The Memo Was Blocked
The Mayorkas memo was blocked last year by U.S. District Judge Drew Tipton, a Trump appointee, who ruled that Texas had legal standing to pursue the case because it could show the state was harmed when illegal aliens who should have been detained by the federal government found their way to the state and committed crimes there.The now-suspended policy is similar to one enforced by then-President Barack Obama but differs from the more aggressive policy pursued by his successor, then-President Donald Trump, who limited the role of discretion in the enforcement of immigration laws.
New Majority Opinion
The new majority opinion (pdf) in the case, United States v. Texas (court file 22-58), was written by Justice Brett Kavanaugh. According to the opinion, precedent dictates that states lack legal standing to challenge the policy.Four other justices—John Roberts, Sonia Sotomayor, Elena Kagan, and Ketanji Brown Jackson—joined Kavanaugh’s opinion.
Justices Clarence Thomas, Neil Gorsuch, and Amy Coney Barrett agreed with the outcome but for different reasons.
The sole dissenting opinion was filed by Justice Samuel Alito.
The states here “have brought an extraordinarily unusual lawsuit,” Kavanaugh wrote for the majority.
“They want a federal court to order the Executive Branch to alter its arrest policies so as to make more arrests. Federal courts have not traditionally entertained that kind of lawsuit; indeed, the States cite no precedent for a lawsuit like this,“ he wrote. ”The States lack Article III standing because this Court’s precedents and the ‘historical experience’ preclude the States’ ‘attempt to litigate this dispute at this time and in this form.’ And because the States lack Article III standing, the District Court did not have jurisdiction.”
Article III of the U.S. Constitution lays out the powers of the judicial branch.
Because resources are limited, the government must prioritize some enforcement areas over others.
The executive branch “invariably lacks the resources to arrest and prosecute every violator of every law and must constantly react and adjust to the ever-shifting public-safety and public welfare needs of the American people,” Kavanaugh wrote.
The court “has consistently recognized that federal courts are generally not the proper forum for resolving claims that the Executive Branch should make more arrests or bring more prosecutions,” he wrote.
Kavanaugh added a proviso, writing that even though the court found that Texas and Louisiana lack standing, it doesn’t suggest “that federal courts may never entertain cases involving the Executive Branch’s alleged failure to make more arrests or bring more prosecutions.”
Justice Gorsuch wrote an opinion concurring with the judgment of the court but with a different analysis of the standing issue. The opinion was joined by Thomas and Barrett.
Barrett also wrote her own concurring opinion, which Gorsuch joined.

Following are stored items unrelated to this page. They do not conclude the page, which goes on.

Lemma load_assets_Ok a outs outs' :
  load_assets a outs = Ok outs' <->
  Forall (fun it => values it <> []) a /\ Forall (entry_ok outs) (entries a) /\ outs' = loaded (entries a) outs.
Proof.
  revert outs. induction a as [|it a IH]; intros outs.
  { cbn. rewrite loaded_nil. split; [by intros [= <-]|by intros (_ & _ & ->)]. }
  cbn [load_assets]. change (entries (it :: a)) with ((pair (key it) <$> values it) ++ entries a).
  rewrite Forall_cons, Forall_app, loaded_app.
  destruct (values it) as [|v vs] eqn:Hv; [by split; [|intros [[? _] _]]|]. rewrite <- Hv. split.
  - intros (o1 & E1 & E2)%bind_ok. apply load_values_Ok in E1 as [Hf ->]. apply IH in E2 as (Hne & He & ->).
    unfold entry_ok in He. rewrite loaded_length in He. split; [split; [congruence|done]|done].
  - intros ([_ Hne] & [Hf He] & ->). apply bind_ok. eexists.
    split; [apply load_values_Ok; split; [exact Hf|reflexivity]|]. apply IH. unfold entry_ok.
    rewrite loaded_length. done.
Qed.

(** ** Payloads read back *)

#[export] Instance amount_round_trip :
  RoundTrip AmountCompression_Ser AmountCompression_Unser (fun v => MoneyRange v = true).
Proof.
  intros v s Hv%MoneyRange_spec. unfold AmountCompression_Ser, AmountCompression_Unser.
  assert (in_u 64 v /\ in_s 64 v) as [Hu Hs] by (unfold in_u, in_s, MAX_MONEY in *; lia).
  destruct (DecompressAmount_CompressAmount v Hv) as (x & Hx & Hin & Hd). rewrite wrapu_id, Hx by done. cbn [default id].
  codec_put1 done. by rewrite Hd, wraps_id.
Qed.

#[export] Instance compact32_round_trip :
  RoundTrip CompactSizeFormatter_Ser (CompactSizeFormatter_Unser 32) (fun v => 0 <= v <= MAX_SIZE).
Proof.
  intros v s Hv. unfold CompactSizeFormatter_Ser, CompactSizeFormatter_Unser. codec_put1 done.
  destruct (Z.ltb_spec (2 ^ 32 - 1) v); [unfold MAX_SIZE in Hv; lia|done].
Qed.

Definition valid_asset_out_value (v : CAssetOutValue) : Prop :=
  0 <= n v <= MAX_SIZE /\ MoneyRange (out_nValue v) = true.
Definition valid_asset_out (o : CAssetOut) : Prop :=
  in_u 64 (key o) /\ valid_vector valid_asset_out_value (values o).

#[export] Instance asset_out_value_round_trip :
  RoundTrip CAssetOutValue_Serialize CAssetOutValue_Unserialize valid_asset_out_value.
Proof.
  intros [i v] s [Hi Hv]. cbn [n out_nValue] in *. unfold CAssetOutValue_Serialize, CAssetOutValue_Unserialize.
  cbn [n out_nValue]. by codec_put done.
Qed.

#[export] Instance asset_out_round_trip batch :
  0 < batch -> RoundTrip CAssetOut_Serialize (CAssetOut_Unserialize batch) valid_asset_out.
Proof.
  intros Hb [k v] s [Hk Hv]. unfold CAssetOut_Serialize, CAssetOut_Unserialize. cbn [key values] in *.
  by codec_put done.
Qed.

#[export] Instance allocation_round_trip batch :
  0 < batch ->
  RoundTrip CAssetAllocation_Serialize (CAssetAllocation_Unserialize batch) (valid_vector valid_asset_out).
Proof. intros Hb. apply vector_round_trip; [apply _|done]. Qed.

Definition valid_mint (m : CMintSyscoin) : Prop :=
  valid_vector valid_asset_out (mint_voutAssets m) /\
  valid_uint256 (nTxHash m) /\ valid_uint256 (nBlockHash m) /\ valid_uint256 (nTxRoot m) /\
  valid_uint256 (nReceiptRoot m) /\ valid_bytes (vchTxParentNodes m) /\ valid_bytes (vchTxPath m) /\
  valid_bytes (vchReceiptParentNodes m) /\ in_u 16 (posTx m) /\ in_u 16 (posReceipt m) /\
  posTx m < size (vchTxParentNodes m) /\ posReceipt m < size (vchReceiptParentNodes m).

#[export] Instance mint_round_trip batch :
  0 < batch -> RoundTrip CMintSyscoin_Serialize (CMintSyscoin_Unserialize batch) valid_mint.
Proof.
  intros Hb [] s. unfold valid_mint, CMintSyscoin_Serialize, CMintSyscoin_Unserialize.
  cbn [mint_voutAssets posTx vchTxParentNodes nTxRoot vchTxPath posReceipt vchReceiptParentNodes nReceiptRoot
       nTxHash nBlockHash].
  intros (? & ? & ? & ? & ? & ? & ? & ? & ? & ? & _). by codec_put done.
Qed.

Definition valid_burn (b : CBurnSyscoin) : Prop :=
  valid_vector valid_asset_out (burn_voutAssets b) /\ valid_bytes (vchNEVMAddress b).

#[export] Instance burn_round_trip batch :
  0 < batch -> RoundTrip CBurnSyscoin_Serialize (CBurnSyscoin_Unserialize batch) valid_burn.
Proof.
  intros Hb [] s [? ?]. unfold CBurnSyscoin_Serialize, CBurnSyscoin_Unserialize.
  cbn [burn_voutAssets vchNEVMAddress] in *. by codec_put done.
Qed.

Lemma CMintSyscoin_payload batch m extra :
  0 < batch -> valid_mint m ->
  CMintSyscoin_UnserializeFromData batch (CMintSyscoin_Serialize m ++ extra) = Some (m, size extra).
Proof.
  intros Hb Hm. unfold CMintSyscoin_UnserializeFromData. rewrite (get_put (valid := valid_mint)) by done.
  destruct Hm as (_ & _ & _ & _ & _ & _ & _ & _ & _ & _ & H1 & H2).
  destruct (Z.leb_spec (size (vchTxParentNodes m)) (posTx m)); [lia|].
  destruct (Z.leb_spec (size (vchReceiptParentNodes m)) (posReceipt m)); [lia|done].
Qed.

(** A commitment: a 32-byte digest of a known type. *)
Definition valid_commitment (d : CNEVMData) : Prop :=
  length (vchVersionHash d) = 32%nat /\ Forall is_byte (vchVersionHash d) /\
  (nVersionHashType d = NEVM_DATA_LEGACY_VERSION_BYTE \/ nVersionHashType d = NEVM_DATA_BLAKE2S_VERSION_BYTE).

Lemma EncodeNEVMVersionHash_inv d :
  valid_commitment d ->
  valid_bytes (EncodeNEVMVersionHash (vchVersionHash d) (nVersionHashType d)) /\
  DecodeNEVMVersionHash (EncodeNEVMVersionHash (vchVersionHash d) (nVersionHashType d)) =
    Some (nVersionHashType d, vchVersionHash d).
Proof.
  destruct d as [h t x b]. intros (Hl & Hb & Ht). cbn [vchVersionHash nVersionHashType] in *.
  assert (size h = 32) as Hsz by (unfold size; lia).
  unfold EncodeNEVMVersionHash, DecodeNEVMVersionHash, IsValidNEVMVersionHash, valid_bytes.
  change NEVM_DATA_LEGACY_VERSIONHASH_SIZE with 32. change NEVM_DATA_VERSIONED_HASH_SIZE with 33.
  destruct Ht as [-> | ->].
  - change (NEVM_DATA_LEGACY_VERSION_BYTE =? NEVM_DATA_LEGACY_VERSION_BYTE) with true. rewrite Hsz. cbn iota.
    change (negb (32 =? 32)) with false. change (32 =? 32) with true. cbn iota. rewrite Hsz.
    split; [|done]. rewrite Hl. split; [done|done].
  - change (NEVM_DATA_BLAKE2S_VERSION_BYTE =? NEVM_DATA_LEGACY_VERSION_BYTE) with false.
    change (NEVM_DATA_BLAKE2S_VERSION_BYTE =? NEVM_DATA_BLAKE2S_VERSION_BYTE) with true.
    rewrite Hsz. change (negb (32 =? 32)) with false. cbn [negb]. cbn iota.
    assert (size (NEVM_DATA_BLAKE2S_VERSION_BYTE :: h) = 33) as -> by (unfold size in *; cbn [length]; lia).
    split; [|done]. cbn [length]. rewrite Hl. split; [done|by constructor].
Qed.
Definition SetAuxpowVersion (ver : Z) (auxpow : bool) : Z :=
  if auxpow then Z.lor ver VERSION_AUXPOW else Z.land ver (Z.lnot VERSION_AUXPOW).

(** ** Headers *)

Definition CPureBlockHeader_Serialize (h : CPureBlockHeader) : bytes :=
  Serialize_i32 (hdr_nVersion h) ++ Serialize_uint256 (hashPrevBlock h) ++ Serialize_uint256 (hdr_hashMerkleRoot h) ++
  ser_writedata32 (hdr_nTime h) ++ ser_writedata32 (hdr_nBits h) ++ ser_writedata32 (hdr_nNonce h).
Definition CPureBlockHeader_Unserialize : reader CPureBlockHeader :=
  v ← Unserialize_i32; p ← Unserialize_uint256; m ← Unserialize_uint256;
  t ← ser_readdata32; b ← ser_readdata32; k ← ser_readdata32;
  mret {| hdr_nVersion := v; hashPrevBlock := p; hdr_hashMerkleRoot := m;
          hdr_nTime := t; hdr_nBits := b; hdr_nNonce := k |}.

Record CAuxPow := {
  coinbaseTx : CTransaction; vMerkleBranch : list uint256; vChainMerkleBranch : list uint256;
  nChainIndex : Z; parentBlock : CPureBlockHeader }.

Record CBlockHeader := { pure : CPureBlockHeader; auxpow : option CAuxPow }.
Record CBlock := { header : CBlockHeader; vtx : list CTransaction; vchNEVMBlockData : bytes }.

Section format.
Context (batch nType nStreamVersion : Z).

“I agree with the Court that the States lack standing to challenge the Federal Government’s Guidelines for the enforcement of immigration law,” Barrett wrote.
The Dissenting Opinion
In his dissenting opinion, Justice Alito wrote that he would have held that Texas has standing.The majority opinion inappropriately favors the president over Congress, he said.
“And it renders States already laboring under the effects of massive illegal immigration even more helpless,” the justice wrote.
By denying Texas standing “to challenge a federal policy that inflicts substantial harm on the State and its residents by releasing illegal aliens with criminal convictions for serious crimes” the court “brushes aside” precedent.
In so doing, the court also “refuses to apply our established test for standing, disregards factual findings made by the District Court after a trial, and holds that the only limit on the power of a President to disobey a law like the important provision at issue is Congress’s power to employ the weapons of inter-branch warfare—withholding funds, impeachment, and removal, etc.”
“I would not blaze this unfortunate trail,“ Alito wrote. ”I would simply apply settled law, which leads ineluctably to the conclusion that Texas has standing.”